İçinden geçtiğimiz bu zorlu süreçlerde Rabbimizin, Hucurât Suresinde 3 bizlere öğrettiği ahlâki ilkelere ne kadar da muhtacız. Geliniz, bugünkü hutbemizde her biri altın değerindeki bu ilkelere hep birlikte kulak verelim: Bu ilkelerden birincisi, فَ تَ بَ يَّ ن وا yani “araştırınız”

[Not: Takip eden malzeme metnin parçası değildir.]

(** X15.  In the first revision, when [modelProperty] is a single segment
    (no ['.'], ['['] or [']']), the subscriber of the form group does what it
    is there for: the view model becomes a clone of itself in which the
    property of that name holds the value of the control registered under
    the name, [null] standing for a [null] or [undefined] value; every other
    property of the clone is as it was. *)
Theorem onFormGroupValueChanges_on_plain_name (e : ByModelProperty.env)
    (st : ByModelProperty.state) g p (grp : gmap string positive) a c cls props :
  ByModelProperty.formGroup e = Some g →
  ByModelProperty.modelProperty (ByModelProperty.configuration e) = Some p →
  segment p = true →
  groups (ByModelProperty.shared st) !! g = Some grp →
  grp !! p = Some a →
  controls (ByModelProperty.shared st) !! a = Some c →
  structuredClone (viewModel (ByModelProperty.shared st)) = Ok (VObj cls props) →
  ByModelProperty.onFormGroupValueChanges e st
  = Ok (ByModelProperty.on_shared
          (set_viewModel
             (VObj cls
                (<[p := if nullish (fc_value c) then VNull else fc_value c]>
                   props)))
          st).
Proof.
  intros Hg Hp Hseg Hgrp Ha Hc Hclone.
  pose proof (regex_match_segment p Hseg) as Hm.
  unfold ByModelProperty.onFormGroupValueChanges.
  rewrite Hg, Hgrp, Hp. change (default ∅ (Some grp)) with grp.
  replace (truthy (getRawValue (controls (ByModelProperty.shared st)) grp))
    with true by done.
  rewrite (getModelPropertyValue_segments _ p [p] VNull Hm).
  rewrite walk_cons. unfold step.
  replace (truthy (getRawValue (controls (ByModelProperty.shared st)) grp))
    with true by done.
  cbn [walk fold_left]. rewrite member_getRawValue, Ha. cbn [mbind option_bind].
  rewrite Hc. change (default VUndefined (fc_value <$> Some c)) with (fc_value c).
  cbn [rbind]. rewrite Hclone. cbn [rbind].
  unfold setModelPropertyValue. cbn [pathArray]. rewrite Hm, assign_one.
  done.
Qed.

Lemma onFormGroupValueChanges_on_plain_name_witness :
  ByModelProperty.onFormGroupValueChanges Samples.env_flat Samples.typed_flat
  = Ok (ByModelProperty.on_shared
          (set_viewModel
             (VObj Plain
                (<["firstName" := VStr "Ann"]>
                   {[ "firstName" := VStr "Jhon" ]})))
          Samples.typed_flat).
Proof.
  apply (onFormGroupValueChanges_on_plain_name Samples.env_flat
           Samples.typed_flat 1%positive "firstName"
           {[ "firstName" := 1%positive ]} 1%positive
           (newFormControl (VStr "Ann")) Plain
           {[ "firstName" := VStr "Jhon" ]});
    vm_compute; reflexivity.
Defined.







(** ** The component's own control after [ngOnChanges()] *)

Lemma setInputs_closed_W js_eval e w i :
  ByWrittenName.setInputs js_eval e
    {| ByModelProperty.shared := w; ByModelProperty.self := i |}
  = {| ByModelProperty.shared := w;
       ByModelProperty.self :=
         ByModelProperty.set_componentRef
           ((λ r,
               match ByNameAttribute.inputs (ByNameAttribute.configuration e) with
               | Some ins =>
                   for_in
                     (λ inputName v,
                        setInput inputName
                          (ByWrittenName.evaluateExpression js_eval v
                             (viewModel w) VUndefined))
                     ins r
               | None => r
               end) <$> ByModelProperty._componentRef i) i |}.
Proof.
  destruct i as [ref ? ? ? ? ? ?]. unfold ByWrittenName.setInputs.
  by destruct (ByNameAttribute.inputs _), ref.
Qed.

Lemma setAttributes_closed_W js_eval e w i :
  ByWrittenName.setAttributes js_eval e
    {| ByModelProperty.shared := w; ByModelProperty.self := i |}
  = {| ByModelProperty.shared := w;
       ByModelProperty.self :=
         ByModelProperty.set_componentRef
           ((λ r,
               match ByNameAttribute.attributes (ByNameAttribute.configuration e) with
               | Some attrs =>
                   for_in
                     (λ attributeName v,
                        setAttribute attributeName
                          (ByWrittenName.evaluateExpression js_eval v
                             (viewModel w) VUndefined))
                     attrs r
               | None => r
               end) <$> ByModelProperty._componentRef i) i |}.
Proof.
  destruct i as [ref ? ? ? ? ? ?]. unfold ByWrittenName.setAttributes.
  by destruct (ByNameAttribute.attributes _), ref.
Qed.

Lemma setFormControlStatus_closed_W js_eval e w i :
  ByWrittenName.setFormControlStatus js_eval e
    {| ByModelProperty.shared := w; ByModelProperty.self := i |}
  = {| ByModelProperty.shared :=
         set_controls
           match ByModelProperty._formControl i,
                 ByNameAttribute.attributes (ByNameAttribute.configuration e) with
           | Some a, Some attrs =>
               alter
                 (λ c,
                    if negb (nullish (ByWrittenName.attribute attrs "disabled"))
                    then setDisabled
                           (truthy
                              (ByWrittenName.evaluateExpression js_eval
                                 (ByWrittenName.attribute attrs "disabled")
                                 (viewModel w) VUndefined)) c
                    else c)
                 a (controls w)
           | _, _ => controls w
           end w;
       ByModelProperty.self := i |}.
Proof.
  destruct w as [vm cs gs h]. unfold ByWrittenName.setFormControlStatus.
  cbn [ByModelProperty.self ByModelProperty.shared].
  destruct (ByModelProperty._formControl i) as [a|]; [|done].
  destruct (ByNameAttribute.attributes _) as [attrs|]; [|done].
  destruct (nullish _); cbn; [|done].
  by rewrite (alter_id (λ c, c)).
Qed.

Lemma setFormControlValidators_closed_W js_eval e w i :
  ByWrittenName.setFormControlValidators js_eval e
    {| ByModelProperty.shared := w; ByModelProperty.self := i |}
  = {| ByModelProperty.shared :=
         set_controls
           match ByModelProperty._formControl i,
                 ByNameAttribute.attributes (ByNameAttribute.configuration e) with
           | Some a, Some attrs =>
               alter
                 (λ c,
                    addValidators
                      (ByWrittenName.validators js_eval (viewModel w) attrs)
                      (clearValidators c))
                 a (controls w)
           | _, _ => controls w
           end w;
       ByModelProperty.self := i |}.
Proof.
  destruct w as [vm cs gs h]. unfold ByWrittenName.setFormControlValidators.
  cbn [ByModelProperty.self ByModelProperty.shared].
  destruct (ByModelProperty._formControl i) as [a|]; [|done].
  by destruct (ByNameAttribute.attributes _) as [attrs|].
Qed.

(** X18.  After an [ngOnChanges()] that fulfils, the validators of the
    component's own control are exactly the list computed from the present
    configuration and view model, whatever validators the control had
    before (they are cleared, not added to), and when [disabled] is
    configured the control is disabled exactly when its evaluation is
    truthy.  This holds in the first revision, which reads the fields of the
    configuration, and in the revision in between, which reads the
    attributes when there are any. *)
Theorem own_control_after_ngOnChanges (js_eval : evaluator) :
  (∀ (e : ByModelProperty.env) st st' a c',
     ByModelProperty.ngOnChanges js_eval e st = (st', Ok ()) →
     ByModelProperty._formControl (ByModelProperty.self st') = Some a →
     controls (ByModelProperty.shared st') !! a = Some c' →
     let vm := viewModel (ByModelProperty.shared st') in
     let cfg := ByModelProperty.configuration e in
     fc_validators c' = ByModelProperty.validators js_eval e vm
     ∧ (nullish (ByModelProperty.disabled cfg) = false →
        fc_disabled c'
        = truthy (ByModelProperty.evaluateExpression js_eval
                    (ByModelProperty.disabled cfg) vm VUndefined)))
  ∧ (∀ (e : ByNameAttribute.env) st st' a c' attrs,
       ByWrittenName.ngOnChanges js_eval e st = (st', Ok ()) →
       ByModelProperty._formControl (ByModelProperty.self st') = Some a →
       controls (ByModelProperty.shared st') !! a = Some c' →
       ByNameAttribute.attributes (ByNameAttribute.configuration e) = Some attrs →
       let vm := viewModel (ByModelProperty.shared st') in
       fc_validators c' = ByWrittenName.validators js_eval vm attrs
       ∧ (nullish (ByWrittenName.attribute attrs "disabled") = false →
          fc_disabled c'
          = truthy (ByWrittenName.evaluateExpression js_eval
                      (ByWrittenName.attribute attrs "disabled") vm VUndefined))).
Proof.
  split.
  - intros e st st' a c'. unfold ByModelProperty.ngOnChanges.
    destruct (ByModelProperty.loadComponentAsync e st) as [st1|err]; [|done].
    destruct (ByModelProperty.createComponent e st1) as [[w i] [[]|err]]; [|done].
    rewrite reapply_chain_closed_A. intros [= <-].
    destruct w as [vm cs gs h], i as [ref subs ctl dir sub cmp views].
    cbn [ByModelProperty.self ByModelProperty.shared ByModelProperty._formControl
         ByModelProperty.set_componentRef set_controls controls viewModel].
    intros -> Hc'. cbn zeta. rewrite !lookup_alter_eq in Hc'.
    destruct (cs !! a) as [c|]; [|done]. cbn in Hc'. inversion Hc' as [Heq].
    split; [done|]. intros ->. done.
  - intros e st st' a c' attrs. unfold ByWrittenName.ngOnChanges.
    destruct (ByWrittenName.loadComponentAsync e st) as [st1|err]; [|done].
    destruct (ByWrittenName.createComponent e st1) as [[w i] [[]|err]]; [|done].
    rewrite setInputs_closed_W, setAttributes_closed_W,
      setFormControlStatus_closed_W, setFormControlValidators_closed_W.
    intros [= <-].
    destruct w as [vm cs gs h], i as [ref subs ctl dir sub cmp views].
    cbn [ByModelProperty.self ByModelProperty.shared ByModelProperty._formControl
         ByModelProperty.set_componentRef set_controls controls viewModel].
    intros -> Hc' Hattrs. rewrite Hattrs in Hc'. cbn zeta.
    rewrite !lookup_alter_eq in Hc'.
    destruct (cs !! a) as [c|]; [|done]. cbn in Hc'. inversion Hc' as [Heq].
    split; [done|]. intros ->. done.
Qed.
(** ** Failures of the embedding service *)

(** X8: the two embedding calls raise nothing but an [Exception] whose
    message is the fixed prefix followed by the text of the cause: a
    failure of the service, or for [get_embedding] an answer without
    any vector.  [get_embedding] returns the first vector of the
    answer. *)
Theorem embedding_errors_wrapped :
  (forall texts e,
     get_embeddings_batch texts = Raise e ->
     exists cause,
       openai_embeddings_create (VList texts) = Raise cause /\
       e = Exception ("Error getting batch embeddings: " +:+ exn_str cause)) /\
  (forall text e,
     get_embedding text = Raise e ->
     exists cause,
       (openai_embeddings_create (VStr text) = Raise cause \/
        openai_embeddings_create (VStr text) = Ok [] /\ cause = IndexError) /\
       e = Exception ("Error getting embedding: " +:+ exn_str cause)) /\
  (forall text embedding,
     get_embedding text = Ok embedding <->
     exists rest, openai_embeddings_create (VStr text) = Ok (embedding :: rest)).
Proof.
  split; [|split].
  - intros texts e. unfold get_embeddings_batch, try_except.
    destruct (openai_embeddings_create (VList texts)) as [v|cause]; [done|].
    intros [= <-]. by exists cause.
  - intros text e. unfold get_embedding, try_except.
    destruct (openai_embeddings_create (VStr text)) as [[|v rest]|cause]; run_result.
    + intros [= <-]. exists IndexError. split; [by right | done].
    + done.
    + intros [= <-]. exists cause. split; [by left | done].
  - intros text embedding. unfold get_embedding, try_except.
    destruct (openai_embeddings_create (VStr text)) as [[|v rest]|cause]; run_result.
    + split; [done|]. by intros [rest [=]].
    + split.
      * intros [= ->]. by exists rest.
      * by intros [rest' [= -> _]].
    + split; [done|]. by intros [rest [=]].
Qed.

emridir. Rabbimiz, “Ey iman edenler! Güvenilir olmayan biri size haber getirdiğinde o haberin doğruluğunu iyice araştırın.” buyurmaktadır. Bizlere gelen bir haberi araştırıp soruşturmadan, gerçekliğini tespit etmeden onu doğru kabul etmek bizleri yanlış sonuçlara götürebilir. Böyle bir tutum, istenmeyen durumlara, fitne ve fesada sebebiyet verebilir. Neticede yaptığımıza pişman oluruz.
Kardeşlerim!
İkinci ahlâkî ilke فَاَصْلِ حوا emriyle ıslah edici olmaktır. İnsanlar arasında yaşanan sorunları çözüme kavuşturmaktır. İfsat edici ve yıkıcı değil, yapıcı ve onarıcı; ayrıştırıcı ve bölücü değil, birleştirici ve bütünleştirici olmaktır. Kin, nefret ve şiddetin karanlıklarına karşı sevgi, muhabbet ve kardeşliğin gücünü el birliğiyle hâkim kılmaktır. Tefrika ve çatışmanın bataklığını hep birlikte kurutmaktır. Üçüncü ahlaki ilke وَاَقْسِط وا yani “adil olunuz”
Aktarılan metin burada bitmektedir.